Joined: Sun September 21st, 2008, 15:03 GMT
Posts: 2891
Location: Bonnie Scotland
inthealley wrote:
I've found it hard to be bothered with this topic because it seems so STRANGE to hear of all this disappointent ...... 'I've been loving the work of Bob for so long and now (sob) I find out he's a cheat ..." This is RIDICULOUS.I LOVE Bob's borrowings and don't care in the least if others call them theft.

Somewhere in Don't Look Back, Bob says to the Nice Man from Time Magazine (in 1965, note) that 'the truth is like a collage' [forgive me, I quote from memory, but SOMEONE will have it off word-perfect ....). This says it all for me. I now take, as it pops out of my head, very much at random, one quote:

'Just got back from a city of powder blue skies
Everybody thinks with their stomach
There's plenty of spies
Every street is crooked, they just wind around till they disappear' .....
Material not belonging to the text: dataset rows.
(** Modelled from the spec: [GaussianProcess::ComputeCoreMatrix], absent
    from the sources.  It yields the core matrix and returns the
    determinant of [K + sigma I].  [Likelihood.h] reads the two values
    as they come; that the one is the determinant of the inverse of the
    other is a property of the engine, not used here. *)
Definition ComputeCoreMatrix (gp : GaussianProcess) : R * MatrixType :=
  (m_Determinant gp, m_CoreMatrix gp).

(** ** [Likelihood.h] *)

Module Likelihood.

Definition not_implemented : string :=
  "Likelihood: operator() is not implemented.".

Definition invalid_determinant : string :=
  "GaussianLogLikelihood: determinant of K is smaller or equal to zero.".

(** The interface: [operator()] and [ToString]. *)
Class Likelihood (T : Type) : Type := {
  call : T -> GaussianProcess -> outcome VectorType;
  ToString : T -> string
}.

(** [Likelihood::operator()], the body inherited by a subclass that
    does not override it. *)
Definition Likelihood_call (gp : GaussianProcess) : outcome VectorType :=
  Thrown not_implemented.

Definition GetLabelMatrix (gp : GaussianProcess) : MatrixType :=
  ComputeLabelMatrix gp.

Definition GetCoreMatrix (gp : GaussianProcess) : R * MatrixType :=
  ComputeCoreMatrix gp.

(** [GaussianLogLikelihood::operator()]. *)
Definition GaussianLogLikelihood_call (gp : GaussianProcess)
  : outcome VectorType :=
  let Y := GetLabelMatrix gp in
  let '(determinant, C) := GetCoreMatrix gp in
  (* data fit *)
  let df := Eigen.as_vector
              (Eigen.scale (-0.5) (Eigen.mul (Eigen.mul (Eigen.adjoint Y) C) Y)) in
  (* complexity penalty *)
  if Rle_dec determinant 0 then Thrown invalid_determinant
  else
    let cp := -0.5 * ln determinant in
    (* constant term: -C.rows()/2 is a division of integers (Index is
       a signed 64-bit integer; a row count does not overflow it) *)
    let ct := IZR (Z.quot (- Z.of_nat (Eigen.rows C)) 2) * ln (2 * PI) in
    Returned (Eigen.add_scalar df (cp + ct)).

(** The concrete class, and a subclass that implements [ToString]
    only. *)
Inductive GaussianLogLikelihood : Type := mkGaussianLogLikelihood.

#[global] Instance GaussianLogLikelihood_Likelihood
  : Likelihood GaussianLogLikelihood := {
  call := fun _ => GaussianLogLikelihood_call;
  ToString := fun _ => "GaussianLogLikelihood"%string
}.

Record NamedLikelihood : Type := { name : string }.

#[global] Instance NamedLikelihood_Likelihood
  : Likelihood NamedLikelihood := {
  call := fun _ => Likelihood_call;
  ToString := name
}.

(** The specified value, written from the formula of the
    specification: for output column [j],
    [-0.5 * diag(Y^T C Y)_j - 0.5 * log det - (N/2) * log (2 pi)]. *)
Definition spec_log_likelihood (gp : GaussianProcess) : VectorType :=
  let Y := ComputeLabelMatrix gp in
  let C := m_CoreMatrix gp in
  let N := INR (length (m_Samples gp)) in
  Eigen.tabulate (Eigen.cols Y)
    (fun j => -0.5 * Eigen.coeff (Eigen.mul (Eigen.mul (Eigen.adjoint Y) C) Y) j j
              - 0.5 * ln (m_Determinant gp)
              - (N / 2) * ln (2 * PI)).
This seems to be transparently, to me, a borrowing, or a series of borrowing. (Knowing what a trickster Bob is, it will of course turn out to be nothing of the sort!!). I can just imagine Bob assembling these quotes in a big notebook, or on scraps of paper, and wondering where to fit them in .... In early songs, as the songwriting process is developing, Bob moves whole verses from one song to anothe, trying to find the right place for them, and this is true of stuff taken from old blues songs as well as his own stuff. Bob has always 'collaged'!!! And there are lots of examples of repeated passages around in several songs. The song Something's Got A Hold of My Heart', which I honestly picked randomly, is stuffed full of this kind of stuff, and so probably are others - it's all OVER in Bob's work. And there is so much of it that it must be obvious to everyone here that putting all these 'thefts' together must take about five time's as long as just writing new songs, and that Bob therefore does it deliberately. I could go on, if I could be bothered, but I'm not sure I can be ......... just accept, guys, that Bob is a bit cleverer than most of us, and that's why he must have delighted in stealing a book title, and naming an album 'Love and Theft. Look around in his interviews about creating and he will confirm this.

Amen.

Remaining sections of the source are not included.